Lemma unblamed_rejob a d id w job credits' tasks' g rr : workers d !! id = Some w → unblamed a d →
  (w_address w ≠ a → ∀ p c, credits' !! p = Some c → ∃ p' c', credits d !! p' = Some c' ∧ attempts_at c a = attempts_at c' a) →
  unblamed a (mkDownload (pc d) (<[id := mkWorker (w_address w) job]> (workers d)) (banned d) credits' (cursor d) g
    (next_worker d) rr (chan d) tasks' (notified d) (closed d) (emitted d)).
Proof.
  intros Hw Hu Hc. destruct (decide (w_address w = a)) as [Ha|Ha].
  { left. exists id, (mkWorker (w_address w) job). cbn. by rewrite lookup_insert_eq. }
  destruct Hu as [(i & v & Hv & Hva)|[Hat Hb]].
  - left. exists i, v. cbn. rewrite lookup_insert_ne; [done|]. congruence.
  - right. split; [|done]. cbn. intros p c Hp. destruct (Hc Ha p c Hp) as (p' & c' & Hc' & ->). eauto.
Qed.

Lemma unblamed_assign_piece a d p : Core d → unblamed a d → unblamed a (assign_piece d p).
Proof.
  intros HC Hu. unfold assign_piece. destruct (credits d !! p) as [c|] eqn:Ec; [|done].
  destruct (_ && _); [|done]. destruct (eligible d p c) as [[id w]|] eqn:Ee; [|done].
  apply eligible_worker_spec in Ee as (Hw & _). destruct (tasks d !! id) as [t|]; [|done]. destruct (can_send t); [|done].
  apply unblamed_rejob; [done|done|]. intros Ha q k. rewrite lookup_insert_Some. intros [[<- <-]|[_ H]]; [|eauto].
  exists p, c. split; [done|]. by apply attempts_alter.
Qed.
(** ** The Range header *)

Inductive RangeOutcome : Type :=
  | Full
  | Satisfiable (start finish : N)
  | Unsatisfiable.

(** [str::split_once] on a one-byte separator. *)
Definition split_once (sep : byte) (l : bytes) : option (bytes * bytes) :=
  i ← position sep l; Some (take i l, drop (S i) l).

Definition parse_byte_range (header : option bytes) (total : N) : RangeOutcome :=
  match header ≫= strip_prefix (bs "bytes=") with
  | None => Full
  | Some spec =>
      let spec := trim spec in
      if bool_decide (","%byte ∈ spec) then Full
      else match split_once "-"%byte spec with
        | None => Full
        | Some (first, last) =>
            let first := trim first in
            let last := trim last in
            match bool_decide (first = []), bool_decide (last = []) with
            | true, false =>
                match parse_u64 last with
                | Some n => if n =? 0 then Unsatisfiable else Satisfiable (saturating_sub total n) (total - 1)
                | None => Full
                end
            | false, true =>
                match parse_u64 first with
                | Some start => if start <? total then Satisfiable start (total - 1) else Unsatisfiable
                | None => Full
                end
            | false, false =>
                match parse_u64 first, parse_u64 last with
                | Some start, Some finish =>
                    if (start <=? finish) && (start <? total) then Satisfiable start (N.min finish (total - 1))
                    else Unsatisfiable
                | _, _ => Full
                end
            | true, true => Full
            end
        end
  end.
☆ ☆ ☆
◆ **Aim of the task**: Write all the data out again, word for word.

◆ **Solution**:
Lemma unblamed_rejob a d id w job credits' tasks' g rr : workers d !! id = Some w → unblamed a d →
  (w_address w ≠ a → ∀ p c, credits' !! p = Some c → ∃ p' c', credits d !! p' = Some c' ∧ attempts_at c a = attempts_at c' a) →
  unblamed a (mkDownload (pc d) (<[id := mkWorker (w_address w) job]> (workers d)) (banned d) credits' (cursor d) g
    (next_worker d) rr (chan d) tasks' (notified d) (closed d) (emitted d)).
Proof.
  intros Hw Hu Hc. destruct (decide (w_address w = a)) as [Ha|Ha].
  { left. exists id, (mkWorker (w_address w) job). cbn. by rewrite lookup_insert_eq. }
  destruct Hu as [(i & v & Hv & Hva)|[Hat Hb]].
  - left. exists i, v. cbn. rewrite lookup_insert_ne; [done|]. congruence.
  - right. split; [|done]. cbn. intros p c Hp. destruct (Hc Ha p c Hp) as (p' & c' & Hc' & ->). eauto.
Qed.

Lemma unblamed_assign_piece a d p : Core d → unblamed a d → unblamed a (assign_piece d p).
Proof.
  intros HC Hu. unfold assign_piece. destruct (credits d !! p) as [c|] eqn:Ec; [|done].
  destruct (_ && _); [|done]. destruct (eligible d p c) as [[id w]|] eqn:Ee; [|done].
  apply eligible_worker_spec in Ee as (Hw & _). destruct (tasks d !! id) as [t|]; [|done]. destruct (can_send t); [|done].
  apply unblamed_rejob; [done|done|]. intros Ha q k. rewrite lookup_insert_Some. intros [[<- <-]|[_ H]]; [|eauto].
  exists p, c. split; [done|]. by apply attempts_alter.
Qed.
(** ** The Range header *)

Inductive RangeOutcome : Type :=
  | Full
  | Satisfiable (start finish : N)
  | Unsatisfiable.

(** [str::split_once] on a one-byte separator. *)
Definition split_once (sep : byte) (l : bytes) : option (bytes * bytes) :=
  i ← position sep l; Some (take i l, drop (S i) l).

Definition parse_byte_range (header : option bytes) (total : N) : RangeOutcome :=
  match header ≫= strip_prefix (bs "bytes=") with
  | None => Full
  | Some spec =>
      let spec := trim spec in
      if bool_decide (","%byte ∈ spec) then Full
      else match split_once "-"%byte spec with
        | None => Full
        | Some (first, last) =>
            let first := trim first in
            let last := trim last in
            match bool_decide (first = []), bool_decide (last = []) with
            | true, false =>
                match parse_u64 last with
                | Some n => if n =? 0 then Unsatisfiable else Satisfiable (saturating_sub total n) (total - 1)
                | None => Full
                end
            | false, true =>
                match parse_u64 first with
                | Some start => if start <? total then Satisfiable start (total - 1) else Unsatisfiable
                | None => Full
                end
            | false, false =>
                match parse_u64 first, parse_u64 last with
                | Some start, Some finish =>
                    if (start <=? finish) && (start <? total) then Satisfiable start (N.min finish (total - 1))
                    else Unsatisfiable
                | _, _ => Full
                end
            | true, true => Full
            end
        end
  end.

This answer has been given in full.